··· Input for this task ···
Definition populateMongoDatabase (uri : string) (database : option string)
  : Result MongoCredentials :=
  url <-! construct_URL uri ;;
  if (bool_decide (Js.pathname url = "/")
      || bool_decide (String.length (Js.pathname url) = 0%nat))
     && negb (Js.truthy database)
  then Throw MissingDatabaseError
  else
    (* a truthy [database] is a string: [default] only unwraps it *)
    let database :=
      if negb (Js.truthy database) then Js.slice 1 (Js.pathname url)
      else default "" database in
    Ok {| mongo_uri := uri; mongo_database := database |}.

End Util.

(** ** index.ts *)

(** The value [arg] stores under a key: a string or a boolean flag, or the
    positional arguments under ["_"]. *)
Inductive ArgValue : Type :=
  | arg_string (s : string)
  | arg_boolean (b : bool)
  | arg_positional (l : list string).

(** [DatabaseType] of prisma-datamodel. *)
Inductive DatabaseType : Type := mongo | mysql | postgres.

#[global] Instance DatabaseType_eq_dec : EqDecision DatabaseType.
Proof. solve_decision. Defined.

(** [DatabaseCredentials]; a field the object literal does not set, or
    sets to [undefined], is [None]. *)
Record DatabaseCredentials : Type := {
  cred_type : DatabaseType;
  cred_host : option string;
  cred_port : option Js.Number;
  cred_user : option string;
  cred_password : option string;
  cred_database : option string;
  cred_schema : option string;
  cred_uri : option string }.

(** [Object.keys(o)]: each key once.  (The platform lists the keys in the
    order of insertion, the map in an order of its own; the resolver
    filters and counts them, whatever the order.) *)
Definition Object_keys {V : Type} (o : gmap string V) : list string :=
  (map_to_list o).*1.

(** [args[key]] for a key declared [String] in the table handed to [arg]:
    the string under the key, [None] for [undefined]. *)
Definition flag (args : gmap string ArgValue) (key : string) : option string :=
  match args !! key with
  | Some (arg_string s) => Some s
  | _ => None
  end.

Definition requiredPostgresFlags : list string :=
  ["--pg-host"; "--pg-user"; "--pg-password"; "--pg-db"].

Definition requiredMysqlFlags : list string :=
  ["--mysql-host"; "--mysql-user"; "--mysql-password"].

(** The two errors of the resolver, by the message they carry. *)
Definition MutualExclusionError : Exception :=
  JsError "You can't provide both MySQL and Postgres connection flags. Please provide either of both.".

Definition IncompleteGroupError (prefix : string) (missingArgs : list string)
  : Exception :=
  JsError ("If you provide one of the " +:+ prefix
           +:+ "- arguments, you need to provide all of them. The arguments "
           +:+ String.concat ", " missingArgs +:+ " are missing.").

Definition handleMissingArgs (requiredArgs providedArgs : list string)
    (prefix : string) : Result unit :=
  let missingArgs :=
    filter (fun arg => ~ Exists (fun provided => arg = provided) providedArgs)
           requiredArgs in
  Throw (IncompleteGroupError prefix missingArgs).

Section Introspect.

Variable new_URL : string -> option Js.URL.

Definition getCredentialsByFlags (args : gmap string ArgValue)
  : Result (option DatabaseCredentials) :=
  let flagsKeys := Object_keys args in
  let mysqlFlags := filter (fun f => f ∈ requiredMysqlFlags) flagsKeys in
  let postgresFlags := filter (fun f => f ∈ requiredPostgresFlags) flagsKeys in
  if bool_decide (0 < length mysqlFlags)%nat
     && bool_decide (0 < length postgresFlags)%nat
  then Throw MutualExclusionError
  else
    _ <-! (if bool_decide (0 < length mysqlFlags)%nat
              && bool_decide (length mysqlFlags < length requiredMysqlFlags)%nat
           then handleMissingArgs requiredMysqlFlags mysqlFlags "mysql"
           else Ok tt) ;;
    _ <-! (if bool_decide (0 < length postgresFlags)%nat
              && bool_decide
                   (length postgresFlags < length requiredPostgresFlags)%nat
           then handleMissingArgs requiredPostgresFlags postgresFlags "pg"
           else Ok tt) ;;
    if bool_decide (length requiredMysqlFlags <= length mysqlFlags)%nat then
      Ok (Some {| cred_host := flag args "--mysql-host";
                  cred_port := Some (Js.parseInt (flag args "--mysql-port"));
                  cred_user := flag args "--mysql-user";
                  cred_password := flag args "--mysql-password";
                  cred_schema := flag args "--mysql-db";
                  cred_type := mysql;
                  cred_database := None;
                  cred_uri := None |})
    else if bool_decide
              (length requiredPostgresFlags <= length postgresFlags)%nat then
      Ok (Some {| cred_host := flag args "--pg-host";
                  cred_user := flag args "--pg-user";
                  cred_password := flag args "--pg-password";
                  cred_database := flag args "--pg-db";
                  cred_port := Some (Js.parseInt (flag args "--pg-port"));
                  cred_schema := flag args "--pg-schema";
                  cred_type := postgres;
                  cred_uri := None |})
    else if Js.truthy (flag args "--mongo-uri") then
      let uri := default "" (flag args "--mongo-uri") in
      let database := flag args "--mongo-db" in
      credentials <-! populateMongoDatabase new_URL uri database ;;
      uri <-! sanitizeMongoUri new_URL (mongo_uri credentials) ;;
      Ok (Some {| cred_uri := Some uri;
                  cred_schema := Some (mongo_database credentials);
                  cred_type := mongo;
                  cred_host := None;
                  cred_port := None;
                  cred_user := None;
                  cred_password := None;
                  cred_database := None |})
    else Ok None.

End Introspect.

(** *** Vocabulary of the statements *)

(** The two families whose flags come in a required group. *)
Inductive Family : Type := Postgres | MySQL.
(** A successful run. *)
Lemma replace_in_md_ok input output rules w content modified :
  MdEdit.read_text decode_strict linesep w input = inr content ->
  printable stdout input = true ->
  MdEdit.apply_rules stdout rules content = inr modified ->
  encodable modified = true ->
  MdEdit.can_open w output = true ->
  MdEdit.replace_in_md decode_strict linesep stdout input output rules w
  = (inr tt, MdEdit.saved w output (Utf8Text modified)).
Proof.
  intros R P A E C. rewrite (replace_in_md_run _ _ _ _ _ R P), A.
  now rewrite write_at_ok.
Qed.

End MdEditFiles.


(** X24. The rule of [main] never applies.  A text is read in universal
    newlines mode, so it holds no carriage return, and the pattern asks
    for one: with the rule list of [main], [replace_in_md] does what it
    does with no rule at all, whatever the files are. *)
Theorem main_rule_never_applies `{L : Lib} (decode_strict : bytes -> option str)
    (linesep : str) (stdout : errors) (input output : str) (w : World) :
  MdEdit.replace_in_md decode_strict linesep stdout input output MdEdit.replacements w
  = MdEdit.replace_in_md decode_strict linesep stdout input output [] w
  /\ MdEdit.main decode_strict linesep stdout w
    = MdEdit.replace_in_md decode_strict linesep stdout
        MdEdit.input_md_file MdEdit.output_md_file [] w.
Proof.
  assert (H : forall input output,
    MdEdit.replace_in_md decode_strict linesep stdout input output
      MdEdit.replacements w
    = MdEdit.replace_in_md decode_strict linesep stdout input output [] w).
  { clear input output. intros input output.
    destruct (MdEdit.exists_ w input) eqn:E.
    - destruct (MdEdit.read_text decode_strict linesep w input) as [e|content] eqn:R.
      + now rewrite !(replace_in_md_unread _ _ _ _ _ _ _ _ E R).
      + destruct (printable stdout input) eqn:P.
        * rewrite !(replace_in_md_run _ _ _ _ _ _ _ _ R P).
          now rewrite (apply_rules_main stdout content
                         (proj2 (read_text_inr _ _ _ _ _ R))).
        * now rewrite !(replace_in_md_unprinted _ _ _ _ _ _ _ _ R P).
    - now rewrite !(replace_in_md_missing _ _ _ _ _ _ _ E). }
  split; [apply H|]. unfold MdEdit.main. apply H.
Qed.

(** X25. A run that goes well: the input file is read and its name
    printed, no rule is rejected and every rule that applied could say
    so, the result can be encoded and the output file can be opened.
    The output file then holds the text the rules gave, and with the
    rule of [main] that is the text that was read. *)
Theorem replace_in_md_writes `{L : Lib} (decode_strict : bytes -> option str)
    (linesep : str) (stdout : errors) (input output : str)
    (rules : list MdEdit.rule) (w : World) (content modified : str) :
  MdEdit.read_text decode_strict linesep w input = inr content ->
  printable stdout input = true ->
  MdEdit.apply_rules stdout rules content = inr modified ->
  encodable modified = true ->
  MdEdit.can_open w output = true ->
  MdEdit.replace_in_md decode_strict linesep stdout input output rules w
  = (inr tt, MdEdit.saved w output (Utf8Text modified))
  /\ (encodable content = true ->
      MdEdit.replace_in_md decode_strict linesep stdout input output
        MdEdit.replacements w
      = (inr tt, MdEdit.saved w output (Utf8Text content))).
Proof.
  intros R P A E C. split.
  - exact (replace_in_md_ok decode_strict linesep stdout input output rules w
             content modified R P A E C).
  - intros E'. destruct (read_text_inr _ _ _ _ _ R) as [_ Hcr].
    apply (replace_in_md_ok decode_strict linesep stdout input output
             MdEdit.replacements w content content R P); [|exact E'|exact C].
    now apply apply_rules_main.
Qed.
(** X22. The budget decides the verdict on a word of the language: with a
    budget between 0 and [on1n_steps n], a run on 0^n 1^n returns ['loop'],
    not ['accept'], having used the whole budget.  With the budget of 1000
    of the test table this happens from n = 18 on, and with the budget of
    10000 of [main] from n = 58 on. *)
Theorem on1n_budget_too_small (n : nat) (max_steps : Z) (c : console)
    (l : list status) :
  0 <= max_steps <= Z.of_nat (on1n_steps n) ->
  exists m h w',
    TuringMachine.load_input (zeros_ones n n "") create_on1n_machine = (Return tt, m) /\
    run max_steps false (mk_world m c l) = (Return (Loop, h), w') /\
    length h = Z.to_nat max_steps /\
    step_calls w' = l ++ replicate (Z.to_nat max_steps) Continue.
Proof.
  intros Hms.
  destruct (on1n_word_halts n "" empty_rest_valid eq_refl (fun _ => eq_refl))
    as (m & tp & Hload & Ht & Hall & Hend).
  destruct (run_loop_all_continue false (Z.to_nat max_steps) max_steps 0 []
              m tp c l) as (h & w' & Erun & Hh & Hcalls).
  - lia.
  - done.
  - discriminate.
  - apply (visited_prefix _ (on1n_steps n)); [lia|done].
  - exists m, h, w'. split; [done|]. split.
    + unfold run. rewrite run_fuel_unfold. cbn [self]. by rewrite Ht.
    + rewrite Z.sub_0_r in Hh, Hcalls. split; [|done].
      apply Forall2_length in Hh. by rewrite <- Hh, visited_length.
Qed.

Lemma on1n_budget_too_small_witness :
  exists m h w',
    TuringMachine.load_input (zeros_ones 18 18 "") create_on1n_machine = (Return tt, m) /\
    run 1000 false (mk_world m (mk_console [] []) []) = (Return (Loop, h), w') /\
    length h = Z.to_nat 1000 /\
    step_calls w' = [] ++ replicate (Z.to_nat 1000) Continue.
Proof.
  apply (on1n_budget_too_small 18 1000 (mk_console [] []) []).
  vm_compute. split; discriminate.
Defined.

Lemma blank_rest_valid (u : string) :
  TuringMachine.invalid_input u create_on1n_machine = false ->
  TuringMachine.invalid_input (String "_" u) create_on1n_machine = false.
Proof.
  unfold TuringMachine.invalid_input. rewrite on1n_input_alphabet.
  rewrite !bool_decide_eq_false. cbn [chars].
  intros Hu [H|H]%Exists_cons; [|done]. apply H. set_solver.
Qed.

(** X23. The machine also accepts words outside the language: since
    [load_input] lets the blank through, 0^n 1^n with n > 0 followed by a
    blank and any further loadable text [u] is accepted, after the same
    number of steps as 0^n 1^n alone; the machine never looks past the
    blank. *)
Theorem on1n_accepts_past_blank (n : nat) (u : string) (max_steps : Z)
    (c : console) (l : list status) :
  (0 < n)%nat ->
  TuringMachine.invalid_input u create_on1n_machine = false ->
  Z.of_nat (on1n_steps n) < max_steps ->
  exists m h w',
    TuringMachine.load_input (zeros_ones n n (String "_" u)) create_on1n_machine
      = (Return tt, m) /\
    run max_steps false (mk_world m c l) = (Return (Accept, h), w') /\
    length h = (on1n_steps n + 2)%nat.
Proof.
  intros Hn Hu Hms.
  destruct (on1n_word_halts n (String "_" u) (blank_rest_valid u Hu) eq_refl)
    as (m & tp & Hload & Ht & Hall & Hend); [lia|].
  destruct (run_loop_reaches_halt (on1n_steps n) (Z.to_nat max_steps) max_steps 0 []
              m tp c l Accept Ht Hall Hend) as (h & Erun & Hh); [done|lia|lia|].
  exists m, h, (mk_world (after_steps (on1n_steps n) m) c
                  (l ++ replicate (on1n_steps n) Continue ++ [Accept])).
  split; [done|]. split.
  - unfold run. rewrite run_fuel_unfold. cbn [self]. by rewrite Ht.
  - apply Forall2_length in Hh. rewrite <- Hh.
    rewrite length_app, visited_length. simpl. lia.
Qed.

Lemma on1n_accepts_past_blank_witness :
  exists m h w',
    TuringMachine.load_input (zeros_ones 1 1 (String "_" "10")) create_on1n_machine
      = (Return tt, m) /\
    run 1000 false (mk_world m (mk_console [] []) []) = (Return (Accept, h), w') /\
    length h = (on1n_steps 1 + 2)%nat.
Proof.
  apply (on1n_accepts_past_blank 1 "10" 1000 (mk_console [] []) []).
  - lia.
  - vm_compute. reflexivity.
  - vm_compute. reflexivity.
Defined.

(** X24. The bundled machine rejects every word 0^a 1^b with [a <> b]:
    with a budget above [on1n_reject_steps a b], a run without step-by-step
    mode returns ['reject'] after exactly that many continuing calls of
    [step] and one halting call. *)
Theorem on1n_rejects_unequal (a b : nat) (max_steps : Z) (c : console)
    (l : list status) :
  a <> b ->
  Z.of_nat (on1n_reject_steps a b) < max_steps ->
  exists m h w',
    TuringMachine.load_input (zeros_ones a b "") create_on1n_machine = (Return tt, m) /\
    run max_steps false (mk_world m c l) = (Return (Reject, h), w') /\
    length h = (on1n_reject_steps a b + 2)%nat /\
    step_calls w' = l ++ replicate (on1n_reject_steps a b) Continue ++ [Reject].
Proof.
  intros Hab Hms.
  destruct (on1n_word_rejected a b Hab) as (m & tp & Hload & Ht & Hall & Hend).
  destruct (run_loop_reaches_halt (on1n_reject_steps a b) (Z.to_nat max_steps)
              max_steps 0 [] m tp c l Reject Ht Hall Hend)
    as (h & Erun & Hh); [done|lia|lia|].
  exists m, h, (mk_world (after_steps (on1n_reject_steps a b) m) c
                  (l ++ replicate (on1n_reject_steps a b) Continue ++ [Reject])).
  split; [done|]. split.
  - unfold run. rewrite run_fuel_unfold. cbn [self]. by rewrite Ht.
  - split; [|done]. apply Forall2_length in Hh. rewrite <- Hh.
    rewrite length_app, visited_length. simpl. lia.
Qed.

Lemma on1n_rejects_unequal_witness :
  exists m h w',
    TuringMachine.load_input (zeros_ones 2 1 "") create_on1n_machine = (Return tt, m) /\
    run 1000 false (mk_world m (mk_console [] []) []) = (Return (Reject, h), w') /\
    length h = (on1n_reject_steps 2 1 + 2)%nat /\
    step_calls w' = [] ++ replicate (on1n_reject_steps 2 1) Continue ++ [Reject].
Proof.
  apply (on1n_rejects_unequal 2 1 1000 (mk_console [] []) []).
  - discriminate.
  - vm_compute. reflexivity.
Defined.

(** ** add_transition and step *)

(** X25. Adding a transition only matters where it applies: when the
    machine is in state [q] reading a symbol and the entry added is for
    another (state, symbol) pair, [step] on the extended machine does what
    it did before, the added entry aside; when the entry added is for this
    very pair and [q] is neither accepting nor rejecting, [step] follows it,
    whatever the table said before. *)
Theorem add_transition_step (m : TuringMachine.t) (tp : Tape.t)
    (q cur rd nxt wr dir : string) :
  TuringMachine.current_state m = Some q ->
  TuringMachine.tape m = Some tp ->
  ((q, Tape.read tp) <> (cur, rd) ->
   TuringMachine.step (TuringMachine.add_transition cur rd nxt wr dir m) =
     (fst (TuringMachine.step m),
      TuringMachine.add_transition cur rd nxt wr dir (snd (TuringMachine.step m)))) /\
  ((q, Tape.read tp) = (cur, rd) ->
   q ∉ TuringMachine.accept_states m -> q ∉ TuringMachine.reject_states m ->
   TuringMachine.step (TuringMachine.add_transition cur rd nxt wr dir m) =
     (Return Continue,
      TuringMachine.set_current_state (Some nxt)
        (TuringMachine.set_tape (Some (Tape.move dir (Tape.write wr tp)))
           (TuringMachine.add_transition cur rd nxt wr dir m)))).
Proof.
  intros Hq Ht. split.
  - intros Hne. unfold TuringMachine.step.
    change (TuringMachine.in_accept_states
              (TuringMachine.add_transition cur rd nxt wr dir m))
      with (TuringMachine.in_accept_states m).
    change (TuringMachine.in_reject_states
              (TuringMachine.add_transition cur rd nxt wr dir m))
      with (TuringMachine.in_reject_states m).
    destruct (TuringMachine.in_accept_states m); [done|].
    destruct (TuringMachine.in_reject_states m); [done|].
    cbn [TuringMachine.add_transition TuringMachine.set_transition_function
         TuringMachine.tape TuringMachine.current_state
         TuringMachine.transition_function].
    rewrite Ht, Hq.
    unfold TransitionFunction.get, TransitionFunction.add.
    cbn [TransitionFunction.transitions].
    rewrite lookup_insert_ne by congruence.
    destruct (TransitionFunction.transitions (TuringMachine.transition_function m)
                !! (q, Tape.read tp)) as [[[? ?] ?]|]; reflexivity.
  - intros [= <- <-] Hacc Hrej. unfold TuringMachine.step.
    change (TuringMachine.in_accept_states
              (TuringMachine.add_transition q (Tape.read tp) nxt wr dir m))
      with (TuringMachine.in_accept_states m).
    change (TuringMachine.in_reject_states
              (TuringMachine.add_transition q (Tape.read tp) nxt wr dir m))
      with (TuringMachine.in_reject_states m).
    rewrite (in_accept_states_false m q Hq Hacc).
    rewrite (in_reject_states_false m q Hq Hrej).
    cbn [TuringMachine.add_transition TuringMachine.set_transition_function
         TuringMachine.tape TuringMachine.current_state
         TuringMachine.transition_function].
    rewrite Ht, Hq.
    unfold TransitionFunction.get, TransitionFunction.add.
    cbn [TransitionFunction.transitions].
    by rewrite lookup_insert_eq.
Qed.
···
Write out the records exactly, starting at the first line and stopping after the line that contains "(map_to_list o).*1.".

Definition populateMongoDatabase (uri : string) (database : option string)
  : Result MongoCredentials :=
  url <-! construct_URL uri ;;
  if (bool_decide (Js.pathname url = "/")
      || bool_decide (String.length (Js.pathname url) = 0%nat))
     && negb (Js.truthy database)
  then Throw MissingDatabaseError
  else
    (* a truthy [database] is a string: [default] only unwraps it *)
    let database :=
      if negb (Js.truthy database) then Js.slice 1 (Js.pathname url)
      else default "" database in
    Ok {| mongo_uri := uri; mongo_database := database |}.

End Util.

(** ** index.ts *)

(** The value [arg] stores under a key: a string or a boolean flag, or the
    positional arguments under ["_"]. *)
Inductive ArgValue : Type :=
  | arg_string (s : string)
  | arg_boolean (b : bool)
  | arg_positional (l : list string).

(** [DatabaseType] of prisma-datamodel. *)
Inductive DatabaseType : Type := mongo | mysql | postgres.

#[global] Instance DatabaseType_eq_dec : EqDecision DatabaseType.
Proof. solve_decision. Defined.

(** [DatabaseCredentials]; a field the object literal does not set, or
    sets to [undefined], is [None]. *)
Record DatabaseCredentials : Type := {
  cred_type : DatabaseType;
  cred_host : option string;
  cred_port : option Js.Number;
  cred_user : option string;
  cred_password : option string;
  cred_database : option string;
  cred_schema : option string;
  cred_uri : option string }.

(** [Object.keys(o)]: each key once.  (The platform lists the keys in the
    order of insertion, the map in an order of its own; the resolver
    filters and counts them, whatever the order.) *)
Definition Object_keys {V : Type} (o : gmap string V) : list string :=
  (map_to_list o).*1.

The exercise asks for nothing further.